According to the Wikipedia article on Fibonacci numbers if $p$ is a prime number then
$$F_{p - \left(\frac{p}{5}\right)} \equiv 0 \text{ (mod } p) $$
where $\left(\frac{p}{5}\right)$ is the Legendre symbol.
$$\left(\frac{p}{5}\right) = \begin{cases} 0 & \textrm{if}\;p =5\\ 1 &\textrm{if}\;p \equiv \pm1 \pmod 5\\ -1 &\textrm{if}\;p \equiv \pm2 \pmod 5.\end{cases}$$
For example, if $p = 31$ then $F_{30} = 832040 = 2^3 \times 5 \times 11 \times 31 \times 61$.
The reference given is Lemmermeyer (2000), pp. 73–4.
We can in fact show a stronger statement with some algebraic number theory: If $p>5$ is prime then $p|F_{p\pm 1}$ for some choice of $+$ or $-$.
Suppose $\left(\frac{5}{p}\right)=1$. In this case, $p$ splits in $\mathbf{Z}\left[\frac{1+\sqrt{5}}{2}\right]=\mathbf{Z}[\varphi]$. Thus, we can write $p=\pm\pi\bar\pi$, where $\pi$ and $\bar\pi$ are conjugate primes in $\mathbf{Z}[\varphi]$ that do not differ by a unit. Write $\pi=x+y\varphi$, so $x+y\varphi\equiv 0\pmod{\pi}$. Now, if $p|y$, then $\pi|y,x$, contradiction, so $p\nmid y$. Thus, $y$ has an inverse modulo $p$, say $y'$. Then we have $\pi|p|yy'-1$, so $\varphi\equiv -xy'\pmod{\pi}$. Summarizing, $\varphi\equiv k\pmod{\pi}$ for some integer $k\not\equiv 0\pmod{p}$. By FLT, $k^{p-1}\equiv 1\pmod{p}$, so $\varphi^{p-1}\equiv k^{p-1}\pmod{\pi}$. Thus $\varphi^{p-1}\equiv 1\pmod{\pi}$. Similarly, we see that $\bar\varphi^{p-1}\equiv 1\pmod{\pi}$, so $F_{p-1}\sqrt{5}\equiv 0\pmod{\pi}$. Since $p$ and $5$ are necessarily relatively prime, $\pi|F_{p-1}$, and $\bar\pi|F_{p-1}$. Hence $\pi\bar\pi = p|F_{p-1}$ in this case.

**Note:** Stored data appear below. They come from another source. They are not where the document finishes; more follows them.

(* ===== verification/Receiving.v ===== *)
(** * Terminal input ([TrapTtyReceive] of [tty.c])

    A typed line becomes a [TtyLine] of its own, which goes to the process that has waited
    longest for one, or to the back of the terminal's input queue. *)

From S2P Require Import Prelude Framework Queue Memory Mmu UserBytes KernelBrk BootMemory State Process Ipc.
From S2P Require Import Exit Tty Loader Syscalls Trap KernelStart Machine Scheduler Waiting Locks Pipes Terminals.

(** ** Entries that come and go *)

(** The entry of a new line, not yet in any queue. *)
Lemma kq_init_line s c l :
  kq_ok s c -> ~ queued c (ELine l) ->
  exists h, (in_queues (QueueEntryInit (ELine l) l) : K unit) s = Ok tt (set_k_queues h s) /\
    kq_ok (set_k_queues h s) c /\ owner_of h (QEnt (ELine l)) = Some l.
Proof.
  intros Hk Hq. destruct (QueueEntryInit_ok _ _ (ELine l) l (kq_abs _ _ Hk) Hq) as (h & Hr & Ha & Ho & Hoth).
  exists h. split; [by apply in_queues_run|]. split; [|done]. destruct Hk as [_ Hf Hl Hown Hn Hrd].
  split; simpl; try done. intros p e Hp He. rewrite Hoth; [by apply Hown|]. by intros ->.
Qed.

Lemma kq_push_line s c t q l :
  kq_ok s c -> c !! QTtyInput t = Some q -> ~ queued c (ELine l) -> owner_of (k_queues s) (QEnt (ELine l)) = Some l ->
  exists h, (in_queues (QueuePushBack (QTtyInput t) (ELine l)) : K unit) s = Ok tt (set_k_queues h s) /\
    kq_ok (set_k_queues h s) (spec_push (QTtyInput t) (ELine l) c) /\ owner_of h (QEnt (ELine l)) = Some l.
Proof.
  intros Hk Hq Hnq Hown.
  assert (Hcell : cell_of (k_queues s) (ELine l)).
  { unfold cell_of. unfold owner_of in Hown. destruct (cells (k_queues s) !! QEnt (ELine l)); [eauto|done]. }
  destruct (QueuePushBack_ok _ _ _ q (ELine l) (kq_abs _ _ Hk) Hq Hcell Hnq) as (h & Hr & Ha & Ho).
  exists h. split; [by apply in_queues_run|]. split; [|by rewrite (Ho (ELine l))].
  assert (Hc : spec_push (QTtyInput t) (ELine l) c = <[QTtyInput t := q ++ [ELine l]]> c).
  { unfold spec_push. by rewrite (alter_Some _ _ _ _ Hq). }
  assert (Hin : forall q' l' e, <[QTtyInput t := q ++ [ELine l]]> c !! q' = Some l' -> e ∈ l' ->
    (exists l0, c !! q' = Some l0 /\ e ∈ l0) \/ q' = QTtyInput t /\ e = ELine l).
  { intros q' l' e. destruct (decide (QTtyInput t = q')) as [<-|?].
    - rewrite lookup_insert_eq. intros [= <-] [?| ->%list_elem_of_singleton]%elem_of_app; eauto.
    - rewrite lookup_insert_ne by done. eauto. }
  rewrite Hc. destruct Hk as [_ Hf Hl Howner Hn Hrd]. split; simpl; [done|..|done|].
  - intros q' l' e Hq' He. destruct (Hin q' l' e Hq' He) as [(l0 & Hl0 & ?)|[-> ->]]; [by eapply Hf|done].
  - intros q' l' e p Hq' He Hp. destruct (Hin q' l' e Hq' He) as [(l0 & Hl0 & ?)|[-> ->]]; [by eapply Hl|done].
  - intros p e Hp He. rewrite (Ho e). by apply Howner.
  - by rewrite lookup_insert_ne.
Qed.

(** The entry of a line that is freed. *)
Lemma kq_forget_line s c l :
  kq_ok s c -> ~ queued c (ELine l) ->
  exists h, (forget [] [ELine l] : K unit) s = Ok tt (set_k_queues h s) /\ kq_ok (set_k_queues h s) c.
Proof.
  intros [[Hr Hlen Hnd Hd Hu] Hf Hl Howner Hn Hrd] Hq. eexists. split; [reflexivity|].
  assert (Hne : forall a, a <> QEnt (ELine l) -> delete (QEnt (ELine l)) (cells (k_queues s)) !! a = cells (k_queues s) !! a).
  { intros a Ha. by rewrite lookup_delete_ne. }
  split; simpl; try done.
  - split; simpl; try done.
    + intros q l0 Hql. eapply linked_frame; [| |by apply Hr];
      intros a [->|(x & -> & Hx)%list_elem_of_fmap]%elem_of_cons; unfold nxt, prv; simpl; rewrite Hne; try done;
      intros [= ->]; apply Hq; by exists q, l0.
    + intros e He. unfold nxt, prv. simpl. destruct (decide (QEnt (ELine l) = (QEnt e : qaddr qid eid))) as [Heq|?].
      * by rewrite <- Heq, lookup_delete_eq.
      * rewrite Hne by congruence. by apply Hu.
  - intros p e Hp He. unfold owner_of. simpl. rewrite Hne by (intros [= ->]; done). by apply Howner.
Qed.

Section Receiving.
Context {F : Framework} {T : Mmu} {FL : FrameworkLaws F}.

Lemma calloc_line_run s r m' :
  kmalloc (sizeof "TtyLine") (k_mem s) = Ok r m' ->
  calloc_line s = match r with
    | None => Ok 0 (set_k_mem m' s)
    | Some l => Ok l (set_tty_lines
        (<[l := mkTtyLine 0 0 (replicate (Z.to_nat TERMINAL_MAX_LINE) 0)]> (tty_lines s)) (set_k_mem m' s))
    end.
Proof. intros Hr. unfold calloc_line. rewrite (bind_ok _ _ _ _ _ (in_mem_run _ _ _ _ Hr)). by destruct r. Qed.

(** The PCB of a reader that is handed line [l]. *)
Definition handed (l : Z) (p : PCB) : PCB := set_tty_read_line l (set_block_queue None p).

(** Where a new line [l] goes: to the first reader, who becomes ready, or to the input queue. *)
Definition spec_deliver (idle t l : Z) (st : gmap Z PCB * qlists) : gmap Z PCB * qlists :=
  match st.2 !! QTtyRead t with
  | Some (EBlock r :: rest) =>
      spec_make_ready idle r (alter (handed l) r st.1, <[QTtyRead t := rest]> st.2)
  | _ => (st.1, spec_push (QTtyInput t) (ELine l) st.2)
  end.

(** The end of [TrapTtyReceive], with the line filled. *)
Lemma deliver_ok s c t l readers q :
  kq_ok s c -> c !! QTtyRead t = Some readers -> c !! QTtyInput t = Some q ->
  ~ queued c (ELine l) -> owner_of (k_queues s) (QEnt (ELine l)) = Some l ->
  let '(P', c') := spec_deliver (idle_process s) t l (pcbs s, c) in
  returns (empty ← in_queues (QueueIsEmpty (QTtyRead t));
    if negb empty then
      entry ← in_queues (QueuePopFront (QTtyRead t));
      a ← deref "null entry" entry;
      reader ← entry_owner a;
      upd_pcb reader (set_tty_read_line l ∘ set_block_queue None) ;;
      ProcessMakeReady reader
    else in_queues (QueuePushBack (QTtyInput t) (ELine l)) : K unit)
    (fun _ s' => sim s s' c' P') s.
Proof.
  intros Hk Hr Hi Hnq Hown. unfold spec_deliver. simpl. rewrite Hr. destruct readers as [|e rest].
  - destruct (kq_push_line s c t q l Hk Hi Hnq Hown) as (h & Hpush & Hk' & _).
    eapply wp_step; [apply in_queues_run, (QueueIsEmpty_ok _ _ _ _ (kq_abs _ _ Hk) Hr)|].
    replace (set_k_queues (k_queues s) s) with s by (by destruct s). simpl.
    eapply returns_ok; [exact Hpush|]. exists h. split; [by destruct s|done].
  - destruct (wait_queue_entry s c (QTtyRead t) _ e Hk I Hr) as [r ->]; [set_solver|].
    destruct (kq_pop s c (QTtyRead t) (EBlock r) rest r Hk Hr eq_refl) as (h & Hpop & Howner & Hk' & _ & [p Hp]).
    rewrite (alter_Some _ _ _ _ Hp). set (P1 := <[r:=handed l p]> (pcbs s)). set (s1 := set_k_queues h s) in *.
    assert (Hk1 : kq_ok (set_pcbs P1 s1) (<[QTtyRead t:=rest]> c)) by (by apply (kq_ok_pcb s1 _ r p)).
    pose proof (ProcessMakeReady_ok (set_pcbs P1 s1) _ r Hk1) as Hmr.
    change (idle_process (set_pcbs P1 s1)) with (idle_process s) in Hmr.
    change (pcbs (set_pcbs P1 s1)) with P1 in Hmr.
    destruct (spec_make_ready _ _ _) as [P' c'].
    eapply wp_step; [apply in_queues_run, (QueueIsEmpty_ok _ _ _ _ (kq_abs _ _ Hk) Hr)|].
    replace (set_k_queues (k_queues s) s) with s by (by destruct s). simpl.
    eapply wp_step; [exact Hpop|]. eapply wp_step; [reflexivity|]. eapply wp_step; [exact Howner|].
    eapply wp_step; [by apply (upd_pcb_run s1 r p)|].
    eapply returns_mono; [apply Hmr; right; unfold P1; rewrite lookup_insert_eq; eauto|].
    intros ? s' (h2 & -> & Hk2). exists h2. split; [by destruct s|done].
Qed.

(** The new line, as [TrapTtyReceive] leaves it. *)
Definition typed_line (len : Z) (bytes : list Z) : TtyLine :=
  mkTtyLine len 0 (bytes ++ drop (length bytes) (replicate (Z.to_nat TERMINAL_MAX_LINE) 0)).

Lemma unread_typed len bytes : len = Z.of_nat (length bytes) -> unread (typed_line len bytes) = bytes.
Proof.
  intros ->. unfold unread, typed_line. simpl. rewrite Z.sub_0_r, Nat2Z.id, drop_0. by rewrite take_app_length.
Qed.

(** C21: a typed line is delivered once.  The receive trap of a terminal takes a line from the
    hardware into a fresh block - if [calloc] has none, nothing happens and the input is
    lost, and if the hardware has no line the block is freed again - with all its bytes
    unread.  If a process waits on the terminal, the one that has waited longest gets the
    line, waits no more and is ready; otherwise the line goes behind the others in the
    input queue.  Nothing else changes. *)
Theorem receive_delivers s c t readers q ext :
  let start := kmalloc (sizeof "TtyLine") (k_mem s) in
  kq_ok s c -> heap_ok (k_mem s) ext -> uc_code (uctxt s) = t -> TtyValid t = true ->
  c !! QTtyRead t = Some readers -> c !! QTtyInput t = Some q ->
  (forall l, queued c (ELine l) -> l ∈ inuse (k_mem s)) ->
  returns TrapTtyReceive (fun _ s' => exists m',
    (start = Ok None m' /\ s' = set_k_mem m' s) \/
    exists l h, start = Ok (Some l) m' /\ l <> 0 /\ l ∉ inuse (k_mem s) /\
      let '(len, bytes) := tty_receive (log m') t in let m2 := add_log (EvTtyReceive t) m' in
      if len <? 0
      then kq_ok s' c /\ s' = set_k_queues h (set_tty_lines (delete l (tty_lines s))
             (set_k_mem (set_inuse (inuse m' ∖ {[l]}) m2) s))
      else let '(P', c') := spec_deliver (idle_process s) t l (pcbs s, c) in
           kq_ok s' c' /\ unread (typed_line len bytes) = bytes /\
           s' = with_sched P' h (set_tty_lines (<[l := typed_line len bytes]> (tty_lines s)) (set_k_mem m2 s))) s.
Proof.
  intros start Hk Hh Ht Hval Hrd Hin Hlines. unfold TrapTtyReceive.
  eapply wp_step; [reflexivity|]. rewrite Ht, Hval. cbn [negb].
  destruct (wp_returns _ _ _ (kmalloc_ok _ ext (sizeof "TtyLine") Hh)) as (r & m' & Hrun & _ & _ & Hr).
  pose proof (calloc_line_run s r m' Hrun) as Hcl.
  destruct r as [l|]; [|eapply wp_step; [exact Hcl|]; by eapply returns_ok; [reflexivity|exists m'; left]].
  destruct Hr as (Hl0 & Hfresh & Hinuse). eapply wp_step; [exact Hcl|].
  test_false (l =? 0). set (s1 := set_tty_lines _ _).
  assert (Hnq : ~ queued c (ELine l)) by (by intros ?%Hlines).
  assert (Hk1 : kq_ok s1 c) by (by apply (kq_ok_same s)).
  destruct (kq_init_line s1 c l Hk1 Hnq) as (h & Hini & Hk2 & Hown). eapply wp_step; [exact Hini|].
  eapply wp_step; [reflexivity|]. eapply wp_step; [reflexivity|].
  set (s2 := set_k_mem _ _). change (log (k_mem (set_k_queues h s1))) with (log m').
  destruct (tty_receive (log m') t) as [len bytes] eqn:Hrec.
  eapply wp_step; [apply (upd_line_run s2 l); simpl; apply lookup_insert_eq|].
  set (s3 := set_tty_lines _ s2). destruct (Z.ltb_spec len 0) as [Hneg|Hpos].
  - assert (Hk3 : kq_ok (set_tty_lines (delete l (tty_lines s3))
      (set_k_mem (set_inuse (inuse m' ∖ {[l]}) (k_mem s3)) s3)) c) by (by apply (kq_ok_same (set_k_queues h s1))).
    destruct (kq_forget_line _ c l Hk3 Hnq) as (h' & Hfg & Hk4). unfold free_line.
    eapply wp_step; [apply in_mem_run, (kfree_run _ l); [done|simpl; rewrite Hinuse; set_solver]|].
    eapply wp_step; [reflexivity|]. eapply returns_ok; [exact Hfg|].
    exists m'. right. exists l, h'. split_and!; [done..|]. rewrite Hrec. test_true (len <? 0).
    split; [exact Hk4|]. simpl. by rewrite insert_insert_eq, delete_insert_eq.
  - eapply wp_step; [apply (upd_line_run s3 l); simpl; apply lookup_insert_eq|]. set (s4 := set_tty_lines _ s3).
    assert (Hk4 : kq_ok s4 c) by (by apply (kq_ok_same (set_k_queues h s1))).
    pose proof (deliver_ok s4 c t l readers q Hk4 Hrd Hin Hnq Hown) as Hd.
    change (idle_process s4) with (idle_process s) in Hd. change (pcbs s4) with (pcbs s) in Hd.
    destruct (spec_deliver (idle_process s) t l (pcbs s, c)) as [P' c'] eqn:Hsp.
    eapply returns_mono; [exact Hd|]. intros ? s' (h' & -> & Hk5).
    exists m'. right. exists l, h'. split_and!; [done..|]. rewrite Hrec, Hsp. test_false (len <? 0).
    split; [exact Hk5|]. split.
    + apply unread_typed. destruct (tty_receive_len _ _ _ _ Hrec); lia.
    + unfold s4, s3, s2, s1. simpl. by rewrite !insert_insert_eq.
Qed.
End Receiving.

(** ** Witness: init waits for a line, its child runs, and a line is typed *)

Definition lines_check (s : kst) (c : qlists) : Prop :=
  map_Forall (fun _ l => Forall (fun e => match e with ELine l => l ∈ inuse (k_mem s) | _ => True end) l) c.
#[export] Instance lines_check_dec s c : Decision (lines_check s c).
Proof. apply map_Forall_dec. intros q l. apply Forall_dec. intros []; apply _. Defined.
Lemma lines_check_sound s c l : lines_check s c -> queued c (ELine l) -> l ∈ inuse (k_mem s).
Proof. intros Hc (q & l0 & Hq & Hl). pose proof (Hc q l0 Hq) as Hf. rewrite Forall_forall in Hf. exact (Hf _ Hl). Qed.

Module ReceivingWitness.
Import Booted.
#[local] Existing Instance tiny.
#[local] Existing Instance tiny_laws.
#[local] Existing Instance walking_mmu.

Definition script : list action := [ASyscall YALNIX_FORK []; ASyscall YALNIX_TTY_READ [0; 1152; 1]].
Definition listening : kst := Eval vm_compute in
  let s := state_of (run_script 10 script (Some (inl booted))) in set_uctxt (set_uc_code 0 (uctxt s)) s.
Definition lists1 : qlists := lists_of (k_queues listening).
Definition heap_frames : list Z := frames_outside (k_mem listening) (kernel_region0_pt (k_mem listening)).

Lemma listening_heap : heap_ok (k_mem listening) heap_frames.
Proof.
  split; [by vm_compute|by vm_compute| |].
  - apply accounted_b_sound. by vm_compute.
  - apply unmapped_b_sound. by vm_compute.
Qed.

Lemma receive_delivers_witness :
  returns TrapTtyReceive (fun _ s' => exists m',
    (kmalloc (sizeof "TtyLine") (k_mem listening) = Ok None m' /\ s' = set_k_mem m' listening) \/
    exists l h, kmalloc (sizeof "TtyLine") (k_mem listening) = Ok (Some l) m' /\ l <> 0 /\ l ∉ inuse (k_mem listening) /\
      let '(len, bytes) := tty_receive (log m') 0 in let m2 := add_log (EvTtyReceive 0) m' in
      if len <? 0
      then kq_ok s' lists1 /\ s' = set_k_queues h (set_tty_lines (delete l (tty_lines listening))
             (set_k_mem (set_inuse (inuse m' ∖ {[l]}) m2) listening))
      else let '(P', c') := spec_deliver (idle_process listening) 0 l (pcbs listening, lists1) in
           kq_ok s' c' /\ unread (typed_line len bytes) = bytes /\
           s' = with_sched P' h (set_tty_lines (<[l := typed_line len bytes]> (tty_lines listening))
                  (set_k_mem m2 listening))) listening /\
  lists1 !! QTtyRead 0 = Some [EBlock init].
Proof.
  split; [|by vm_compute].
  apply (receive_delivers listening lists1 0 [EBlock init] [] heap_frames).
  - apply kq_check_sound. by_computing.
  - exact listening_heap.
  - reflexivity.
  - reflexivity.
  - by vm_compute.
  - by vm_compute.
  - intros l. apply lines_check_sound. by_computing.
Defined.
End ReceivingWitness.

Now, suppose $\left(\frac{5}{p}\right)=-1$. We have $5^{(p-1)/2}\equiv -1\pmod{p}$, by Euler's Criterion. Now, applying the Binomial-theorem to Binet's formula yields several terms containing $\binom{p+1}{k}\equiv 0\pmod{p}$. After reducing modulo $p$ we will be left with $\dfrac{\sqrt{5}^{p+1}+1}{2^t}$ for some $t$, which is also divisible by $p$ (by working in $\mathbf{Z}[\varphi]$), so $p|F_{p+1}$ in this case.
Note: This is a proof of the above post by 01000100, which asserts that $p|F_{p-\left(\frac{p}{5}\right)}$